### ACTIVITY
If a line in the records below holds the string "todo", count it, and state only the final count.

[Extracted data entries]
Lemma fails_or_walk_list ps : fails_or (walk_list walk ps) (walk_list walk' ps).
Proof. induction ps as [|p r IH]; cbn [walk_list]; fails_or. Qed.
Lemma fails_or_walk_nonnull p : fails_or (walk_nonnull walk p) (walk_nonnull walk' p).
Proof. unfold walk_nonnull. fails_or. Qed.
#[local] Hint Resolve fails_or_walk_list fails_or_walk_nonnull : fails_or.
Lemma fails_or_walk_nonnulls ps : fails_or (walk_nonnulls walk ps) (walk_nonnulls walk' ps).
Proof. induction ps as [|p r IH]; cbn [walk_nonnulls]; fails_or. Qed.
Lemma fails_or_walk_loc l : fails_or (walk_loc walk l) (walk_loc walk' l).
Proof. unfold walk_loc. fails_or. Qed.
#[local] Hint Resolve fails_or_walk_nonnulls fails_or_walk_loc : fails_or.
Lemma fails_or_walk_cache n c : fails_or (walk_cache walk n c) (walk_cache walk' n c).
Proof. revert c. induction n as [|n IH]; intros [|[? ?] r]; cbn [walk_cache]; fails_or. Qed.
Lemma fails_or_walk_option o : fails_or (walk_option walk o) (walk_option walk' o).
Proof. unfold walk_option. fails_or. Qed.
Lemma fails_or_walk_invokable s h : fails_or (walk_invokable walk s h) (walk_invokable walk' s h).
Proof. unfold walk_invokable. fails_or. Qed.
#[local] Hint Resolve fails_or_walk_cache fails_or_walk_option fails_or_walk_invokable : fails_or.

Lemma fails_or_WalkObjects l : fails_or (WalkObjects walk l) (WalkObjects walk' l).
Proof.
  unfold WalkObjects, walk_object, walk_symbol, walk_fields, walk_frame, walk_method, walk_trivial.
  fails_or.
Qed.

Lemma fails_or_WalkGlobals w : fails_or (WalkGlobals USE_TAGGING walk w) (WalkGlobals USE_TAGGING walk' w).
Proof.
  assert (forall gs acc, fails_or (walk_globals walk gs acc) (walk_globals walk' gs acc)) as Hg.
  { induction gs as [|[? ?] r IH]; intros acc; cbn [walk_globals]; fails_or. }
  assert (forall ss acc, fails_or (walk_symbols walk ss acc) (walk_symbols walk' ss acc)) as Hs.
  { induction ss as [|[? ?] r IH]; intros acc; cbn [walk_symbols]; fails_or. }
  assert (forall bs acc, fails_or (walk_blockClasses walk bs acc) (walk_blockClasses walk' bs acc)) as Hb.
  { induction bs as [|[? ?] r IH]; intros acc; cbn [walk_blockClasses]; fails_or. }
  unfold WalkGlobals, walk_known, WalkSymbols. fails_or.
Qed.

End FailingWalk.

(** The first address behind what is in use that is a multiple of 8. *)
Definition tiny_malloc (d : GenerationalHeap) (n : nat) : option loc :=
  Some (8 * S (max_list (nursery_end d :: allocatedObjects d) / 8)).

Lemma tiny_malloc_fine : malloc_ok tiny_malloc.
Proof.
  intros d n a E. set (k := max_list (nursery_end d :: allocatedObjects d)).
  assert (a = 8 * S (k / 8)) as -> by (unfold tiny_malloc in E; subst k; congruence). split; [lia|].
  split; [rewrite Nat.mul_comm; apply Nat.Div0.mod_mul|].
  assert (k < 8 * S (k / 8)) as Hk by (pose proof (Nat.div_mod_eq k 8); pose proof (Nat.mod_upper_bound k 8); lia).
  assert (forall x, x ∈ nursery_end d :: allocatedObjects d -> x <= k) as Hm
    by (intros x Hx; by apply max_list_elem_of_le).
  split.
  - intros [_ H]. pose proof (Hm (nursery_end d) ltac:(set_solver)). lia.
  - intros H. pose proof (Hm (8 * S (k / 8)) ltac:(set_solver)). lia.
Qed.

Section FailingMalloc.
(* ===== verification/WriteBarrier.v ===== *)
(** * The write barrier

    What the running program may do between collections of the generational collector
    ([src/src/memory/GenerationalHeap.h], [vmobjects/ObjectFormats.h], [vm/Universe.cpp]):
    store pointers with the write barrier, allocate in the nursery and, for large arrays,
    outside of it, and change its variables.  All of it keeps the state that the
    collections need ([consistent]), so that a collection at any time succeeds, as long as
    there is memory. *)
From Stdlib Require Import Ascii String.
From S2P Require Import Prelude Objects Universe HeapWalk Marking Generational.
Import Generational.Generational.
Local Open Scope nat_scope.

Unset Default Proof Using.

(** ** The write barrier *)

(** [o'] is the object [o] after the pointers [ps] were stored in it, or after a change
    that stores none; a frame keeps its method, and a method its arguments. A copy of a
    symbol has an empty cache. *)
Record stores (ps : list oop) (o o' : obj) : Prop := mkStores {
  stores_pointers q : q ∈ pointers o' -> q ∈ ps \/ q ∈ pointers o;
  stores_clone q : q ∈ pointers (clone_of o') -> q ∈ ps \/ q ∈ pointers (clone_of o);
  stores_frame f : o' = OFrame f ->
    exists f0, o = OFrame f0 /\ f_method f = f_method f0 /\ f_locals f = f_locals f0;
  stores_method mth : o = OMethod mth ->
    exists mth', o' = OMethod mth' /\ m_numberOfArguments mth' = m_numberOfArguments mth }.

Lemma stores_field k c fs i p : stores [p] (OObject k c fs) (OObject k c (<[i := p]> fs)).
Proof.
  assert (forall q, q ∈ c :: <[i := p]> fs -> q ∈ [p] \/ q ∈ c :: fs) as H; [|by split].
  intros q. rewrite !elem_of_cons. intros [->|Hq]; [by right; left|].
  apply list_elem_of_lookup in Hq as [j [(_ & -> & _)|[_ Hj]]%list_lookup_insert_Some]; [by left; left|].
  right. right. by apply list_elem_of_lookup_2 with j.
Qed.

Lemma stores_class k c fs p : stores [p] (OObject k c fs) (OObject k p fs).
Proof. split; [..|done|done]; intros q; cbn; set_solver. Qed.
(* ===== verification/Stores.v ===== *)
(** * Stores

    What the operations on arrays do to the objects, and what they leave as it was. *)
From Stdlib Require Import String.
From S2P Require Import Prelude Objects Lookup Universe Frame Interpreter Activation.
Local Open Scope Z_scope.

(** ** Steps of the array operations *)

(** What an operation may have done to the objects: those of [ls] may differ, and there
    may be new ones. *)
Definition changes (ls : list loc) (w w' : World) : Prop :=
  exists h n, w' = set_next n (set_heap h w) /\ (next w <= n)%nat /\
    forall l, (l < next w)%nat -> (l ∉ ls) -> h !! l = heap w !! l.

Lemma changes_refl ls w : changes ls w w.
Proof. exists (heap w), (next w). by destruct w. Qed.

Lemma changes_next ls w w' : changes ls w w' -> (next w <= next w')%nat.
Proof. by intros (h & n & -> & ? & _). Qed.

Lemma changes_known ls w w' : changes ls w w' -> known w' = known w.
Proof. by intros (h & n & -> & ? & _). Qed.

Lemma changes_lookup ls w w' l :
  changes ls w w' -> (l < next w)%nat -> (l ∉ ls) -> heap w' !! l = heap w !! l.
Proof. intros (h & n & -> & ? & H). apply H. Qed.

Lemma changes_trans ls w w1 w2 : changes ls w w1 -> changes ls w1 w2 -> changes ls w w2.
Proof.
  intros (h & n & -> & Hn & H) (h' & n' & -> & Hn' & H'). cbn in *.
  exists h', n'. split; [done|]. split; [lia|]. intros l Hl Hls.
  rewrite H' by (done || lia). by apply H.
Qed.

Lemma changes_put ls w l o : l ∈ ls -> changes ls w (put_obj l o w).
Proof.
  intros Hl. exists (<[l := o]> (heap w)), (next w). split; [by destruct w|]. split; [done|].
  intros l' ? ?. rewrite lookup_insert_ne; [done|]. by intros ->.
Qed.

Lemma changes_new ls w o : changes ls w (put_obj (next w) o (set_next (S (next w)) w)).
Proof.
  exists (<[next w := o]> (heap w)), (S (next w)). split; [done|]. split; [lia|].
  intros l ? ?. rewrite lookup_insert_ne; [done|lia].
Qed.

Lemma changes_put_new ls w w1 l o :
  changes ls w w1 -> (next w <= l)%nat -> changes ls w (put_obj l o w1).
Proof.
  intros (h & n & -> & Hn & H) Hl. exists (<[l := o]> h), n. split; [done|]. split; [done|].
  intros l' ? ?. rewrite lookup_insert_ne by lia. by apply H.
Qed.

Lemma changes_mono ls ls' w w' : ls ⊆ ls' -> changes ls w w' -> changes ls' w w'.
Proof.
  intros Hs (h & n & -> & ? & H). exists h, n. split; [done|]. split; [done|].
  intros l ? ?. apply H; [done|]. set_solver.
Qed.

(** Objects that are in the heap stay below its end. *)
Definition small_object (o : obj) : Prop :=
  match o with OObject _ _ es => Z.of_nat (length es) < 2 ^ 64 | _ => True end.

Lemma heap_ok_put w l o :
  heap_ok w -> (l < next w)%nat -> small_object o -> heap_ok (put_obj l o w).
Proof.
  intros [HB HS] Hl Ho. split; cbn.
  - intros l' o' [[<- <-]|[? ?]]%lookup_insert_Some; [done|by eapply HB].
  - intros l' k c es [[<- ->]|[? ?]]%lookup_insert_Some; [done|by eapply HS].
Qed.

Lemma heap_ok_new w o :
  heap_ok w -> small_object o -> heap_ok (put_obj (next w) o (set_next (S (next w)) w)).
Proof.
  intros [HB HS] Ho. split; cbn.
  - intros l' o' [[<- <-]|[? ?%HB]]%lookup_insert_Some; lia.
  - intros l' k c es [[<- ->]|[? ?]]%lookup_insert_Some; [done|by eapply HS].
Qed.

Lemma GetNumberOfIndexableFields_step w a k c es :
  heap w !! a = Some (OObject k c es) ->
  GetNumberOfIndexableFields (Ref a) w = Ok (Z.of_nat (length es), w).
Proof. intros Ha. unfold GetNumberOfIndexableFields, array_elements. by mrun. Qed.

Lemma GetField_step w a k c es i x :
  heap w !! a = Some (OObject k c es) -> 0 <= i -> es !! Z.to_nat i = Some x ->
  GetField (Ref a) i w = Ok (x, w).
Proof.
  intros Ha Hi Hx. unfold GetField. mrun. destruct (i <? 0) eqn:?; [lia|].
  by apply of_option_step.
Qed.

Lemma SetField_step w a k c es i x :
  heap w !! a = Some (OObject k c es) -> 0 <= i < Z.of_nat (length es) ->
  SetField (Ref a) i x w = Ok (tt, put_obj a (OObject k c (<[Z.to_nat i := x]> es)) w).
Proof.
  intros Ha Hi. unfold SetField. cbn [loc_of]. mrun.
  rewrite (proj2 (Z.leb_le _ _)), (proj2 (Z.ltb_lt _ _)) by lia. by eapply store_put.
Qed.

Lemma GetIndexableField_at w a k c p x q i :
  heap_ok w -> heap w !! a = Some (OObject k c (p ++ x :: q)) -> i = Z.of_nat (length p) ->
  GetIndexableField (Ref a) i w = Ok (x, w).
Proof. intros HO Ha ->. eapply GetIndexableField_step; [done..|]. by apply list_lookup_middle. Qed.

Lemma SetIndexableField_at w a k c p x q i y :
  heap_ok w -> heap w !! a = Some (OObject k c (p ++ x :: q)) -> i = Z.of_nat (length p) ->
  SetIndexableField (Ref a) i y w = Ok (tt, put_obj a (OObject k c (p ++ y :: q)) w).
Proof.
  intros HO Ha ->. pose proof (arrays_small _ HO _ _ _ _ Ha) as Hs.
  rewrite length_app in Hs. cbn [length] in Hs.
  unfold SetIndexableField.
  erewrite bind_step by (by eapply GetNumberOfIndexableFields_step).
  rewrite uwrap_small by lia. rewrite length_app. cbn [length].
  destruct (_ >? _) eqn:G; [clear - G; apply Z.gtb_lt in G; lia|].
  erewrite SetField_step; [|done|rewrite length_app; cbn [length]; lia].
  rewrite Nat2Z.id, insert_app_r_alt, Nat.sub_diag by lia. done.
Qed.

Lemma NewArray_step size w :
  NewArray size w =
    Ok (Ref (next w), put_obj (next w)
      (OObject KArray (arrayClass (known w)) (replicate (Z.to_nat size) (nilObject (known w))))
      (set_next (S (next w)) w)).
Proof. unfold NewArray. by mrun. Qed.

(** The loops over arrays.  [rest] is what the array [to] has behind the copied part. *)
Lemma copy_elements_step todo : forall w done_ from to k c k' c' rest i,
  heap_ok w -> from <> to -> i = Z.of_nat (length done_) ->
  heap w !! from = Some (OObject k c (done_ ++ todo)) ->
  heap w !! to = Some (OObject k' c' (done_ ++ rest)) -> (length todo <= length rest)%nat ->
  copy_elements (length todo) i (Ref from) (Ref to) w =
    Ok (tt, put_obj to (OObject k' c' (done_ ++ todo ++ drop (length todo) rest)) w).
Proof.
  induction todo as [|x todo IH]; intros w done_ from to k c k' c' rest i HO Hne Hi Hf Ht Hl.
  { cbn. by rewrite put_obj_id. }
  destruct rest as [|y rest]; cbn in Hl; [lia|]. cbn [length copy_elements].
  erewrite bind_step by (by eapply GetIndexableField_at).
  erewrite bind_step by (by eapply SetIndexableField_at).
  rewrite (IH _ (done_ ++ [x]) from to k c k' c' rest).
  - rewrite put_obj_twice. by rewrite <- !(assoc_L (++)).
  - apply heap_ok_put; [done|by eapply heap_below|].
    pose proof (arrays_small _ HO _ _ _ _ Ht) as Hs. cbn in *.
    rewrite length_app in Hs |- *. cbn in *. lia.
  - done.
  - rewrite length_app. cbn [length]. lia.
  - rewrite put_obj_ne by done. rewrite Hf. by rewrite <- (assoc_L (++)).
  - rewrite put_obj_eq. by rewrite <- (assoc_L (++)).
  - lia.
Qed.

### OUTPUT FOR THIS TASK
6